My Mom said I would watch Sesame Street twice a day, soaking in every skit. I learned to read anything at the tender age of four watching that show. Thirty years later my son would be sucked into that program too.

Sesame Street and later, The Muppet Show (the adult Sesame Street) blurred my lines between reality and imagination and there I still live. I want to believe in talking frogs and neighborhoods that sing and dance together. I want to believe that someday we'll find it, the Rainbow Connection: the lovers, the dreamers and me. Magic. (Have you been half asleep? And have you heard voices? I've heard them calling my name...) And I didn't even have to look that up, folks!

So, I was thinking, a portraiture like Mount Rushmore only: Kermit, Miss Piggy, Animal and Gonzo. (I am still debating Fozzie, I mean he so grinds on my nerves. Love him anyway, don't you?) I want it black and grey and realistic. As realistic as Muppets GET anyhow.

Kermit is the most sensible one, with the most level head. He tries to make it all right. He plays the banjo and sings about his feelings. He sings about how it ain't easy, being us. As knowledgeable as he seems, we know he's still naive in many ways. He makes us want to believe in magic. And doggone it, we *like* him.

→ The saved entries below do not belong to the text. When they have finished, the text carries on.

Lemma getPlayer_setPlayer_same (e : Engine) (r : PlayerRef) (p q : Player) :
  getPlayer e r = Some p -> getPlayer (setPlayer e r q) r = Some q.
Proof.
  destruct r as [|i]; simpl; [reflexivity|]. intros H.
  apply list_lookup_insert_eq. apply lookup_lt_Some in H. exact H.
Qed.

(** What a raise within the stack moves and what it reports: the two agree
    only while the raise is at most half of the stack. *)
Lemma applyAction_raise_report
  (e : Engine) (r : PlayerRef) (p : Player) (amt : Z) :
  getPlayer e r = Some p -> 0 < amt <= stack p ->
  let (e', res) := applyAction e r "raise" amt in
  stackOf e r - stackOf e' r = amt
  /\ potSize e' = potSize e + amt
  /\ amount res = Some (Z.min amt (stack p - amt))
  /\ remainingStack res = Some (stack p - amt).
Proof.
  intros Hp [Hpos Hle]. unfold applyAction. simpl String.eqb. cbv iota.
  rewrite Hp. unfold applySucceeded, moveChips, payPlayer.
  rewrite Z.min_l by exact Hle.
  destruct (0 <? amt) eqn:Hlt; [|apply Z.ltb_ge in Hlt; lia].
  simpl String.eqb. cbv iota. unfold stackOf.
  change (getPlayer (setPot ?x ?y) r) with (getPlayer x r).
  rewrite (getPlayer_setPlayer_same _ _ _ _ Hp), Hp. simpl.
  repeat split; lia.
Qed.

(** [[...new Set(xs)]] has one element exactly when [xs] repeats its head. *)
Lemma setOf_keeps_seen (xs seen : list Z) (x : Z) :
  In x seen ->
  In x (fold_left (fun seen x => if existsb (Z.eqb x) seen then seen else seen ++ [x])
          xs seen).
Proof.
  revert seen. induction xs as [|y xs IH]; intros seen H; simpl; [exact H|].
  apply IH. destruct (existsb (Z.eqb y) seen); [exact H|].
  apply in_or_app. left. exact H.
Qed.

Lemma setOf_collects (xs seen : list Z) (x : Z) :
  In x xs ->
  In x (fold_left (fun seen x => if existsb (Z.eqb x) seen then seen else seen ++ [x])
          xs seen).
Proof.
  revert seen. induction xs as [|y xs IH]; intros seen H; simpl; [destruct H|].
  destruct H as [->|H]; [|apply IH; exact H].
  apply setOf_keeps_seen.
  destruct (existsb (Z.eqb x) seen) eqn:Hx.
  - apply existsb_exists in Hx. destruct Hx as (z & Hz & Heq).
    apply Z.eqb_eq in Heq. subst. exact Hz.
  - apply in_or_app. right. left. reflexivity.
Qed.

Lemma setOf_all_seen (xs seen : list Z) :
  (forall x, In x xs -> In x seen) ->
  fold_left (fun seen x => if existsb (Z.eqb x) seen then seen else seen ++ [x])
    xs seen = seen.
Proof.
  revert seen. induction xs as [|y xs IH]; intros seen H; simpl; [reflexivity|].
  assert (Hy : existsb (Z.eqb y) seen = true).
  { apply existsb_exists. exists y. split; [apply H; left; reflexivity|].
    apply Z.eqb_refl. }
  rewrite Hy. apply IH. intros x Hx. apply H. right. exact Hx.
Qed.

Lemma setOf_singleton (x : Z) (rest : list Z) :
  length (JS.setOf (x :: rest)) = 1%nat <-> (forall y, In y rest -> y = x).
Proof.
  unfold JS.setOf. simpl. split.
  - intros Hlen y Hy.
    pose proof (setOf_collects rest [x] y Hy) as H1.
    pose proof (setOf_keeps_seen rest [x] x (or_introl eq_refl)) as H2.
    destruct (fold_left _ rest [x]) as [|z [|z' l]]; simpl in Hlen; try discriminate.
    destruct H1 as [<-|[]]. destruct H2 as [<-|[]]. reflexivity.
  - intros Hall. rewrite setOf_all_seen; [reflexivity|].
    intros y Hy. left. symmetry. exact (Hall y Hy).
Qed.

(** [isBettingRoundComplete] is [true] exactly when every bot still in the
    hand has the same street bet as the human (with no such bot, it is). *)
Lemma isBettingRoundComplete_iff (e : Engine) :
  isBettingRoundComplete e = true
  <-> (forall b, In b (bots e) -> inHand b = true ->
       betInCurrentRound b = betInCurrentRound (humanPlayer e)).
Proof.
  unfold isBettingRoundComplete.
  assert (Hin : forall b, In b (List.filter (fun b => isActive b && negb (folded b)) (bots e))
                <-> In b (bots e) /\ inHand b = true) by (intros b; apply filter_In).
  destruct (List.filter (fun b => isActive b && negb (folded b)) (bots e)) as [|b0 bs].
  - simpl. split; [|reflexivity]. intros _ b Hb Hh.
    destruct (proj2 (Hin b) (conj Hb Hh)).
  - change (length (humanPlayer e :: b0 :: bs) <=? 1)%nat with false. cbv iota.
    change (map betInCurrentRound (humanPlayer e :: b0 :: bs))
      with (betInCurrentRound (humanPlayer e) :: map betInCurrentRound (b0 :: bs)).
    rewrite Nat.eqb_eq, setOf_singleton. split.
    + intros H b Hb Hh. apply H. apply in_map. apply Hin. split; assumption.
    + intros H y Hy. apply in_map_iff in Hy. destruct Hy as (b & <- & Hb).
      apply Hin in Hb. destruct Hb as [Hb Hh]. exact (H b Hb Hh).
Qed.

(** When all the players listed have the same street bet, [isRoundComplete]
    answers [true]. *)
Lemma isRoundComplete_equal_bets (e : Engine) :
  (forall p, In p (activePlayers e) ->
   betInCurrentRound p = betInCurrentRound (humanPlayer e)) ->
  isRoundComplete e = true.
Proof.
  intros Hall. unfold isRoundComplete.
  destruct (length (activePlayers e) <=? 1)%nat; [reflexivity|].
  replace (length (JS.setOf (map betInCurrentRound (activePlayers e))) =? 1)%nat
    with true; [reflexivity|].
  symmetry. apply Nat.eqb_eq. unfold activePlayers in *.
  change (map betInCurrentRound (humanPlayer e :: ?l))
    with (betInCurrentRound (humanPlayer e) :: map betInCurrentRound l).
  apply setOf_singleton. intros y Hy. apply in_map_iff in Hy.
  destruct Hy as (b & <- & Hb). apply Hall. right. exact Hb.
Qed.

(** [isHandComplete] is [true] exactly when no bot is left in the hand; the
    human is never looked at. *)
Lemma isHandComplete_iff (e : Engine) :
  isHandComplete e = true
  <-> (forall b, In b (bots e) -> inHand b = false).
Proof.
  unfold isHandComplete, activePlayers.
  assert (Hin : forall b, In b (List.filter (fun b => negb (folded b) && isActive b) (bots e))
                <-> In b (bots e) /\ inHand b = true).
  { intros b. rewrite filter_In. unfold inHand. rewrite andb_comm. reflexivity. }
  destruct (List.filter (fun b => negb (folded b) && isActive b) (bots e)) as [|b0 bs].
  - split; [|reflexivity]. intros _ b Hb.
    destruct (inHand b) eqn:Hh; [|reflexivity].
    destruct (proj2 (Hin b) (conj Hb Hh)).
  - split; [discriminate|]. intros H.
    destruct (proj1 (Hin b0) (or_introl eq_refl)) as [Hb Hh].
    rewrite (H b0 Hb) in Hh. discriminate.
Qed.

(** One direction of the hand-completion rule holds: a [true] answer means
    at most one actor is active and unfolded. *)
Lemma isHandComplete_sound (e : Engine) :
  isHandComplete e = true -> (length (activeUnfolded e) <= 1)%nat.
Proof.
  intros H. rewrite isHandComplete_iff in H. unfold activeUnfolded. simpl.
  assert (Hnil : List.filter inHand (bots e) = []).
  { induction (bots e) as [|b bs IH]; [reflexivity|]. simpl.
    rewrite (H b (or_introl eq_refl)). apply IH.
    intros b' Hb'. apply H. right. exact Hb'. }
  rewrite Hnil. destruct (inHand (humanPlayer e)); simpl; lia.
Qed.
(* ================================================================= *)
(** ** Data model *)

Record Conference : Type := {
  Name : string;
  TotalTickets : Z;       (* int *)
  RemainingTickets : Z    (* int *)
}.

Record Booking : Type := {
  ID : Z;                 (* uint64 *)
  FirstName : string;
  LastName : string;
  Email : string;
  Tickets : Z;            (* int *)
  BookedAt : Z            (* int64, Unix seconds *)
}.

(** [AppState]; its field [Conference] is called [Conf] here, the name of
    the type being taken. *)
Record AppState : Type := {
  Conf : Conference;
  Bookings : list Booking;
  NextID : Z              (* uint64 *)
}.

(** The error values the program creates or receives.  The core operations
    build theirs with [errors.New] and [fmt.Errorf]; each constructor stands
    for one message. *)
Inductive errno : Type := ENOENT | EACCES | ENOSPC | EIO.

Inductive error : Type :=
| ErrNames                 (* "first and last name must have at least 2 characters" *)
| ErrEmail                 (* "invalid email address" *)
| ErrTickets               (* "tickets must be greater than 0" *)
| ErrRemaining (n : Z)     (* "only %d tickets remaining" *)
| ErrNotFound              (* "booking not found" *)
| ErrNotExist              (* the sentinel os.ErrNotExist *)
| ErrPath (op path : string) (e : errno)   (* *fs.PathError *)
| ErrLink (op old new : string) (e : errno)   (* *os.LinkError *)
| ErrEOF                   (* io.EOF: nothing to decode *)
| ErrDecode.               (* an error of encoding/json *)

(** The taxonomy of the specification (section 7), by message. *)
Inductive ErrorKind : Type :=
  ValidationError | CapacityError | NotFoundError | PersistenceError.

Definition error_kind (e : error) : ErrorKind :=
  match e with
  | ErrNames | ErrEmail | ErrTickets => ValidationError
  | ErrRemaining _ => CapacityError
  | ErrNotFound => NotFoundError
  | ErrNotExist | ErrPath _ _ _ | ErrLink _ _ _ _ | ErrEOF | ErrDecode =>
    PersistenceError
  end.

Definition set_remaining (c : Conference) (r : Z) : Conference :=
  {| Name := Name c; TotalTickets := TotalTickets c; RemainingTickets := r |}.

(* ================================================================= *)
(** ** Core operations *)

Section CoreOperations.
Context {U : UnicodeTables}.

(** [bookTickets].  [now] is the value of [time.Now().Unix()].  The
    goroutine started at the end only sleeps and prints a confirmation
    from its own copy of the booking; it touches no state. *)
Definition bookTickets (s : AppState) (first last email : string)
    (tickets now : Z) : AppState * (error + Booking) :=
  if negb (validateName first) || negb (validateName last) then
    (s, inl ErrNames)
  else if negb (validateEmail email) then
    (s, inl ErrEmail)
  else if tickets <=? 0 then
    (s, inl ErrTickets)
  else if tickets >? RemainingTickets (Conf s) then
    (s, inl (ErrRemaining (RemainingTickets (Conf s))))
  else
    let id := wrap_uint64 (NextID s + 1) in   (* atomic.AddUint64(&s.NextID, 1) *)
    let b := {| ID := id;
                FirstName := Title (ToLower first);
                LastName := Title (ToLower last);
                Email := ToLower email;
                Tickets := tickets;
                BookedAt := now |} in
    ({| Conf := set_remaining (Conf s)
                  (wrap_int (RemainingTickets (Conf s) - tickets));
        Bookings := Bookings s ++ [b];
        NextID := id |},
     inr b).

(** [findBookingByEmail]: the loop appends every match to [res]. *)
Definition findBookingByEmail (s : AppState) (email : string) : list Booking :=
  let email := ToLower (TrimSpace email) in
  fold_left
    (fun res b => if String.eqb (Email b) email then res ++ [b] else res)
    (Bookings s) [].
End CoreOperations.

(** The loop of [findBookingByID] from index [i] on. *)
Fixpoint find_from (i : nat) (bs : list Booking) (id : Z) : option (nat * Booking) :=
  match bs with
  | [] => None
  | b :: bs' => if ID b =? id then Some (i, b) else find_from (S i) bs' id
  end.

(** [findBookingByID]: [Some (i, b)] stands for the pair [(&s.Bookings[i], i)]
    with [b] the element pointed to, [None] for [(nil, -1)]. *)
Definition findBookingByID (s : AppState) (id : Z) : option (nat * Booking) :=
  find_from 0 (Bookings s) id.

(** [cancelBooking].  [b.Tickets] is read through the pointer before the
    slice is rewritten; [append(s.Bookings[:idx], s.Bookings[idx+1:]...)] is
    the slice without the element at [idx]. *)
Definition cancelBooking (s : AppState) (id : Z) : AppState * option error :=
  match findBookingByID s id with
  | None => (s, Some ErrNotFound)
  | Some (idx, b) =>
    ({| Conf := set_remaining (Conf s)
                  (wrap_int (RemainingTickets (Conf s) + Tickets b));
        Bookings := firstn idx (Bookings s) ++ skipn (S idx) (Bookings s);
        NextID := NextID s |},
     None)
  end.

(** [listBookings] prints one row per booking, in slice order: identifier,
    full name, email, tickets and the booking time.  The rows are returned
    instead of printed; no rows stands for "No bookings yet." *)
Definition listBookings (s : AppState) : list (Z * string * string * Z * Z) :=
  map (fun b => (ID b, (FirstName b ++ " " ++ LastName b)%string, Email b, Tickets b,
                 BookedAt b))
      (Bookings s).

(** *** Sequences of operations *)

Inductive Op : Type :=
| OpBook (first last email : string) (tickets now : Z)
| OpCancel (id : Z)
| OpFindByID (id : Z)
| OpFindByEmail (email : string)
| OpList.

Inductive Outcome : Type :=
| Booked (b : Booking)
| Cancelled
| Failed (e : error)
| FoundByID (r : option (nat * Booking))
| FoundByEmail (bs : list Booking)
| Listed (rows : list (Z * string * string * Z * Z)).

Section Runs.
Context {U : UnicodeTables}.

(** One operation on the ledger: the state after it and what it
    returned.  The three queries do not write to the state. *)
Definition exec (s : AppState) (op : Op) : AppState * Outcome :=
  match op with
  | OpBook first last email tickets now =>
    match bookTickets s first last email tickets now with
    | (s', inr b) => (s', Booked b)
    | (s', inl e) => (s', Failed e)
    end
  | OpCancel id =>
    match cancelBooking s id with
    | (s', None) => (s', Cancelled)
    | (s', Some e) => (s', Failed e)
    end
  | OpFindByID id => (s, FoundByID (findBookingByID s id))
  | OpFindByEmail email => (s, FoundByEmail (findBookingByEmail s email))
  | OpList => (s, Listed (listBookings s))
  end.

(** The states after each operation of a sequence, and the outcomes. *)
Fixpoint trace (s : AppState) (ops : list Op) : list (AppState * Outcome) :=
  match ops with
  | [] => []
  | op :: ops' => let r := exec s op in r :: trace (fst r) ops'
  end.

Definition run (s : AppState) (ops : list Op) : AppState :=
  fold_left (fun s op => fst (exec s op)) ops s.
End Runs.

(** The identifiers handed out by the successful bookings of a trace, in
    the order of assignment. *)
Fixpoint assigned_ids (t : list (AppState * Outcome)) : list Z :=
  match t with
  | [] => []
  | (_, Booked b) :: t' => ID b :: assigned_ids t'
  | _ :: t' => assigned_ids t'
  end.

(** The ledger that [main] builds when it initializes. *)
Definition fresh (confName : string) (total : Z) : AppState :=
  {| Conf := {| Name := confName; TotalTickets := total;
                RemainingTickets := total |};
     Bookings := [];
     NextID := 0 |}.

Definition sum_tickets (bs : list Booking) : Z :=
  fold_right (fun b acc => Tickets b + acc) 0 bs.

(** The ledger invariant of the specification. *)
Definition conserved (s : AppState) : Prop :=
  RemainingTickets (Conf s) + sum_tickets (Bookings s) = TotalTickets (Conf s).

(* ================================================================= *)
(** ** Persistence

    [saveState] and [loadState] call package os and package encoding/json.
    Neither is part of the repository.  The file system is modelled by a
    small concrete structure; the JSON encoder and decoder for [AppState]
    are parameters, with the documented behaviour of the library stated as
    [JSONContract]. *)

(** The three bytes that encode U+FFFD. *)
Definition replacement_char : string :=
  String (byte_of 0xEF) (String (byte_of 0xBF) (String (byte_of 0xBD) EmptyString)).

(** What encoding/json does to a string value: it is "coerced to valid
    UTF-8, replacing invalid bytes with the Unicode replacement rune". *)
Definition json_coerce_string (s : string) : string :=
  str_concat
    (map (fun c => if chunk_invalid c then replacement_char else snd c)
         (utf8_chunks s)).

Definition json_coerce_booking (b : Booking) : Booking :=
  {| ID := ID b;
     FirstName := json_coerce_string (FirstName b);
     LastName := json_coerce_string (LastName b);
     Email := json_coerce_string (Email b);
     Tickets := Tickets b;
     BookedAt := BookedAt b |}.

Definition json_coerce (s : AppState) : AppState :=
  {| Conf := {| Name := json_coerce_string (Name (Conf s));
                TotalTickets := TotalTickets (Conf s);
                RemainingTickets := RemainingTickets (Conf s) |};
     Bookings := map json_coerce_booking (Bookings s);
     NextID := NextID s |}.

(** Every text field of the ledger is valid UTF-8. *)
Definition valid_text (s : AppState) : Prop :=
  ValidString (Name (Conf s)) = true /\
  Forall (fun b => ValidString (FirstName b) = true /\
                   ValidString (LastName b) = true /\
                   ValidString (Email b) = true)
         (Bookings s).

(** The encoder and decoder of encoding/json at type [AppState].
    [Content] is what a file holds once something has been written to it;
    [json_Decode] is [None] when [Decode] returns an error. *)
Class JSONCodec : Type := {
  Content : Type;
  json_Encode : AppState -> Content;
  json_Decode : Content -> option AppState
}.

(** Decoding what was encoded gives the value back, up to the coercion of
    strings; integers and the order of the bookings are kept. *)
Definition JSONContract (C : JSONCodec) : Prop :=
  forall s : AppState, json_Decode (json_Encode s) = Some (json_coerce s).

Section Persistence.
Context {C : JSONCodec}.

(** A file: whether the process may open it for reading, and what was
    written to it ([None]: nothing yet). *)
Record File : Type := { readable : bool; data : option Content }.

(** The working directory: its files by name, whether the process may
    create and rename files in it, and what the next calls that write to a
    file, close it or rename it will meet, one entry for each call in
    turn: [None], the call goes through; [Some e], it fails with the error
    number [e] (no space left, an I/O error, ...).  When the entries are
    used up every call goes through. *)
Record FileSys : Type := {
  files : string -> option File;
  dir_writable : bool;
  io_errors : list (option errno)
}.

Definition set_file (fs : FileSys) (path : string) (f : option File) : FileSys :=
  {| files := fun p => if String.eqb p path then f else files fs p;
     dir_writable := dir_writable fs;
     io_errors := io_errors fs |}.

(** What the next call meets, and the directory with that entry used. *)
Definition next_io (fs : FileSys) : option errno * FileSys :=
  match io_errors fs with
  | [] => (None, fs)
  | e :: rest =>
    (e, {| files := files fs; dir_writable := dir_writable fs;
           io_errors := rest |})
  end.

(** [os.Open]. *)
Definition os_Open (fs : FileSys) (path : string) : error + File :=
  match files fs path with
  | None => inl (ErrPath "open" path ENOENT)
  | Some f => if readable f then inr f else inl (ErrPath "open" path EACCES)
  end.

(** [os.Create]: an empty file that its creator can read back. *)
Definition os_Create (fs : FileSys) (path : string) : error + FileSys :=
  if dir_writable fs then
    inr (set_file fs path (Some {| readable := true; data := None |}))
  else inl (ErrPath "open" path EACCES).

(** Writing [c] to the open file [path]: the [Write] method of the file,
    which [enc.Encode] calls with the encoding.  A write that fails leaves the
    file without the content (whatever part of it reached the file is
    never read: the program only reads the snapshot file). *)
Definition file_write (fs : FileSys) (path : string) (c : Content)
    : FileSys * option error :=
  let (e, fs') := next_io fs in
  match e with
  | Some e => (fs', Some (ErrPath "write" path e))
  | None =>
    (match files fs' path with
     | None => fs'
     | Some f =>
       set_file fs' path (Some {| readable := readable f; data := Some c |})
     end, None)
  end.

(** The [Close] method of the open file [path]. *)
Definition file_close (fs : FileSys) (path : string) : FileSys * option error :=
  let (e, fs') := next_io fs in
  match e with
  | Some e => (fs', Some (ErrPath "close" path e))
  | None => (fs', None)
  end.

Miss Piggy is tough. I mean, it's hard to be a blonde pig. So she's tough. She's ready to march in and take over. Everything is about her. A pig has to stand her ground! She's prissy, over-bearing and WAY overdramatic. Still, she loves with abandon, and despite her short(rib)comings, we find ourselves mesmerized by her. She will be loved, oh yes. (And, we do! We worship the ground she walks on.)

Animal is just that. A character out of control. He's passionate, focused, obsessive. He wears chains for pleasure. He loves music. He's there when you need him.

Gonzo. Gonzo is one of my favorite Muppets. He's so out of place. Not sure who he is, or why he's here. He never quite fits in with the crowd. He has all these chick(en)s who flock to him. The chickens are the ones he can relate to the most. He's gentle, kind and awkwardly charming. Gonzo doesn't know who or why, but he's still willing to take the journey. Willing to reach out and help a friend in need. And in the end, helps himself in the process.

Yeah. That's all me. My insecurities and my loves all wrapped up in one of the greatest metaphors I know. The Muppets.

God bless you, Jim Henson. Thank you.

(Now where on earth do you put a tattoo like that????)

2 comments:

Just Jackie said...

Wow. I think I missed a few things watching the Muppets. Cute blog.

One Mother with Cancer said...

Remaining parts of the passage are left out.